"""Tests for dynamic dataset switching functionality.
This module tests that dataset switching works correctly through the
config system and is properly reflected in the backends.
"""
import pytest
import m4.config as config_mod
from m4.config import get_active_dataset, set_active_dataset
from m4.core.datasets import DatasetRegistry
def test_dynamic_dataset_switching(tmp_path, monkeypatch):
"""Test that dataset switching works correctly."""
# Setup mock data dir
data_dir = tmp_path / "m4_data"
data_dir.mkdir()
# Patch config module to use our temp data dir
monkeypatch.setattr(config_mod, "_PROJECT_DATA_DIR", data_dir)

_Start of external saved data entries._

(* ===== verification/Denial.v ===== *)
(** The answers about access (src/internal/auth/denial/denial.go,
    src/internal/host/check.go, whoami.go): why a request is refused and what
    the refusal tells, what a caller may ask about its own access, and who it
    is told it is. *)
From S2P Require Import Prelude GoStr Store Deps Claims Clients Roles Signer SubjectKind Dcr Events Mint Login Gate.
From Stdlib Require Import Ascii.

#[local] Open Scope string_scope.

(** * Refusals (denial.go) *)

Inductive Outcome := Unauthenticated | NoIdentity | InsufficientScope.

Record Opts := mkOpts {
  op_Outcome : Outcome;
  op_Issuer : string;
  op_ResourceMetadata : string;
  op_Scopes : list string;
}.

(** [sub, _ := ac.GetSubject()]. *)
Definition subject_of `{!JwtClaims} (ac : AuthContext) : string :=
  match jwtGetSubject ac with Ok s => s | Err _ => "" end.

(** [checker] is false when there is no checker. *)
Definition Classify `{!JwtClaims} `{!Entitlements} (checker : bool) (ctx : option AuthContext)
    (held : ParsedEntitlements) (resource name : string) (verbs : list string) : Outcome :=
  match ctx with
  | None => Unauthenticated
  | Some ac =>
      if String.eqb (subject_of ac) "" then Unauthenticated
      else if negb checker then NoIdentity
      else match VerifyResourceParsedEntitlements resource name held (ParseRequirements []) verbs with
           | Ok true => InsufficientScope
           | _ => NoIdentity
           end
  end.

(** %x21 / %x23-5B / %x5D-7E (RFC 6749). *)
Definition scope_byte (c : ascii) : bool :=
  let n := N_of_ascii c in
  ((n =? 33) || ((35 <=? n) && (n <=? 91)) || ((93 <=? n) && (n <=? 126)))%N%bool.

Definition isScopeToken (s : string) : bool :=
  if String.eqb s "" then false else all_bytes scope_byte s.

Definition safeScope (scopes : list string) : string :=
  Join (filter (fun s => isScopeToken s = true) scopes) " ".

Definition param (name text : string) : string := name ++ "=" ++ quote ++ text ++ quote.

(** The status, and the challenge when there is one. *)
Definition Write `{!ParseURL} (o : Opts) : Z * option string :=
  let meta := CheckedResourceMetadata (op_ResourceMetadata o) in
  match op_Outcome o with
  | Unauthenticated =>
      (401%Z, Some (if negb (String.eqb meta "") then "Bearer " ++ param "resource_metadata" meta
                    else if negb (String.eqb (op_Issuer o) "") then "Bearer " ++ param "realm" (op_Issuer o)
                    else "Bearer"))
  | _ =>
      (403%Z,
       if String.eqb (op_ResourceMetadata o) "" then None else
       let c := "Bearer " ++ param "error" "insufficient_scope" in
       let scope := safeScope (op_Scopes o) in
       let c := if String.eqb scope "" then c else c ++ ", " ++ param "scope" scope in
       Some (if String.eqb meta "" then c else c ++ ", " ++ param "resource_metadata" meta))
  end.

(** [http.StatusText], of the statuses whose text is answered. *)
Definition StatusText (status : Z) : string :=
  if (status =? 400)%Z then "Bad Request"
  else if (status =? 401)%Z then "Unauthorized"
  else if (status =? 403)%Z then "Forbidden"
  else if (status =? 404)%Z then "Not Found"
  else if (status =? 405)%Z then "Method Not Allowed"
  else if (status =? 500)%Z then "Internal Server Error"
  else if (status =? 503)%Z then "Service Unavailable"
  else if (status =? 508)%Z then "Loop Detected"
  else "".

(** What a handler answers: a body, a failure with its status and reason, or a
    refusal written by [Write]. *)
Inductive answer (E A : Type) :=
| Answered (body : A)
| Failed (status : Z) (why : E)
| DeniedWith (o : Opts).
Arguments Answered {E A} body.
Arguments Failed {E A} status why.
Arguments DeniedWith {E A} o.

Definition denied {E A} (o : Outcome) (issuer : string) : answer E A := DeniedWith (mkOpts o issuer "" []).

(** A checker that grants what the bearer bucket lists, for the witnesses. *)
Definition bearerEntitlements : Entitlements := {|
  ParsedEntitlements := list string;
  ParsedRequirements := list (gmap string (list string));
  ParseEntitlements u := default [] (u !! "bearer");
  ParseRequirements l := l;
  VerifyParsedEntitlements ents reqs :=
    forallb (fun req => forallb (contains_elem ents) (default [] (req !! "bearer"))) reqs;
  VerifyResource resource name ents _ verbs :=
    Ok (existsb (fun verb => contains_elem ents (resource ++ ":" ++ name ++ ":" ++ verb)) verbs);
|}.

(** * What may I do (check.go) *)

Section Check.
Context `{!Entitlements}.

Definition check_passes (ents : ParsedEntitlements) (check : string) : bool :=
  match Split ":"%char check with
  | [resource; resourceName; verb] =>
      match VerifyResourceParsedEntitlements resource resourceName ents (ParseRequirements []) [verb] with
      | Ok authorized => authorized
      | Err _ => false
      end
  | _ => false
  end.

(** [body] is the decoded request; the context is empty when the caller is
    anonymous. *)
Definition CheckHandler (method : string) (body : option (list string)) (checker scopeBuckets : bool)
    (ac : AuthContext) : answer string (list string) :=
  if negb (String.eqb method "POST") then Failed 405 (StatusText 405) else
  match body with
  | None => Failed 400 "invalid request body"
  | Some checks =>
      if negb checker then Answered [] else
      let ents := GetParsedEntitlements scopeBuckets ac in
      Answered (filter (fun check => check_passes ents check = true) checks)
  end.
End Check.

(** * Who am I (whoami.go) *)

Record WhoamiResult := mkWhoami {
  wa_Identity : string;
  wa_Name : string;
  wa_GivenName : string;
  wa_FamilyName : string;
  wa_PreferredUsername : string;
  wa_Entitlements : list string;
  wa_EntitlementsWithheld : bool;
  wa_Hint : string;
}.

Definition whoamiHint : string :=
  "These are the entitlements YOUR ACCOUNT holds. The credential you are " ++
  "currently presenting carries fewer of them, so calls beyond what it carries will " ++
  "be denied. For an OAuth2 client, request `scope=entitlements` when authorizing; " ++
  "for a minted capability token, this is expected — it was attenuated on purpose.".

(** A claim's strings; the nil slice and the empty one are not told apart. *)
Definition stringSliceFromClaim (v : option value) : list string :=
  match v with
  | Some (VStrs l) => l
  | Some (VList l) => strings_of l
  | _ => []
  end.

Definition whoamiFromAuthContext (ac : AuthContext) : result string WhoamiResult :=
  let sub := str_claim ac "sub" in
  if String.eqb sub "" then Err "whoami requires an authenticated caller" else
  let email := str_claim ac "email" in
  Ok (mkWhoami (if String.eqb email "" then sub else email) (str_claim ac "name")
        (str_claim ac "given_name") (str_claim ac "family_name") (str_claim ac "preferred_username")
        (stringSliceFromClaim (ac !! "entitlements")) false "").

(** One turn of the loop over the account's entitlements. *)
Definition add_effective (carried : list string) (acc : bool * list string) (e : string) : bool * list string :=
  if contains_elem carried e then acc else (true, (acc.2 ++ [e])%list).

Definition applyEffectiveEntitlements (res : WhoamiResult) (resolved : list string) : WhoamiResult :=
  match resolved with
  | [] => res
  | _ :: _ =>
      let carried := wa_Entitlements res in
      let '(withheld, effective) :=
        foldl (add_effective carried) (wa_EntitlementsWithheld res, carried) resolved in
      mkWhoami (wa_Identity res) (wa_Name res) (wa_GivenName res) (wa_FamilyName res)
        (wa_PreferredUsername res) effective withheld (if withheld then whoamiHint else wa_Hint res)
  end.

Section Whoami.
Context `{!SubjectKinds} `{!Regexp} `{!JwtClaims}.

(** [exchanger] is nil on a host that cannot resolve an account. *)
Definition whoami (logEnabled : bool) (exchanger : option Exchanger) (ac : AuthContext)
    : result string WhoamiResult :=
  match whoamiFromAuthContext ac, exchanger with
  | Ok res, Some e =>
      let '(_, effective) := resolveBindings logEnabled (ex_sp e)
        (mkSubject (str_claim ac "sub") (ContextSubjectKind e ac) SiteWhoami) in
      Ok (applyEffectiveEntitlements res effective)
  | r, _ => r
  end.
End Whoami.
(* ===== verification/CapabilitySpec.v ===== *)
(** What capabilities promise: they only ever attenuate, they are bounded in
    time and use on whichever surface they are minted and however they are
    presented, and a transfer link performs the one operation it was minted
    for. *)
From S2P Require Import Prelude GoStr Store Deps Claims ApiToken Clients Roles Signer SubjectKind Dcr Events Mint Refresh Login SessionGrants Gate Denial Capability.
From S2P Require Import ApiTokenSpec SignerSpec IdentitySpec DcrSpec MintSpec RefreshSpec LoginSpec GrantsSpec GateSpec.
From Stdlib Require Import Ascii.

#[local] Open Scope string_scope.

(** * Clamping *)

Lemma clampTTL_le ttlCap n : (clampTTL ttlCap n <= ttlCap)%Z.
Proof. unfold clampTTL. destruct (0 <? n)%Z; [|lia]. destruct (Z.ltb_spec (seconds n) ttlCap); lia. Qed.

Lemma clampUses_bounds usesCap n : (1 <= usesCap -> 1 <= clampUses usesCap n <= usesCap)%Z.
Proof.
  unfold clampUses. destruct (Z.leb_spec n 0); [|].
  - destruct (Z.ltb_spec usesCap 1); lia.
  - destruct (Z.ltb_spec usesCap n); lia.
Qed.

(** A lifetime that fits an int64 of nanoseconds is read as it is asked. *)
Lemma clampTTL_exact ttlCap n :
  (0 < n < 2 ^ 63 / second)%Z -> clampTTL ttlCap n = Z.min (n * second) ttlCap.
Proof.
  intros Hn. assert (0 <= n * second < 2 ^ 63)%Z as Hs.
  { change (2 ^ 63 / second)%Z with 9223372036%Z in Hn. change (2 ^ 63)%Z with 9223372036854775808%Z.
    unfold second. lia. }
  unfold clampTTL, seconds. rewrite int64_wrap_id by lia.
  destruct (Z.ltb_spec 0 n); [|lia]. destruct (Z.ltb_spec (n * second) ttlCap); lia.
Qed.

monkeypatch.setattr(config_mod, "_DEFAULT_DATABASES_DIR", data_dir / "databases")
monkeypatch.setattr(config_mod, "_DEFAULT_PARQUET_DIR", data_dir / "parquet")
monkeypatch.setattr(config_mod, "_RUNTIME_CONFIG_PATH", data_dir / "config.json")
monkeypatch.setattr(config_mod, "_CUSTOM_DATASETS_DIR", data_dir / "datasets")
# Ensure dirs exist
(data_dir / "databases").mkdir()
(data_dir / "parquet").mkdir()
(data_dir / "datasets").mkdir()
# 1. Start with no active dataset
monkeypatch.setenv("M4_BACKEND", "duckdb")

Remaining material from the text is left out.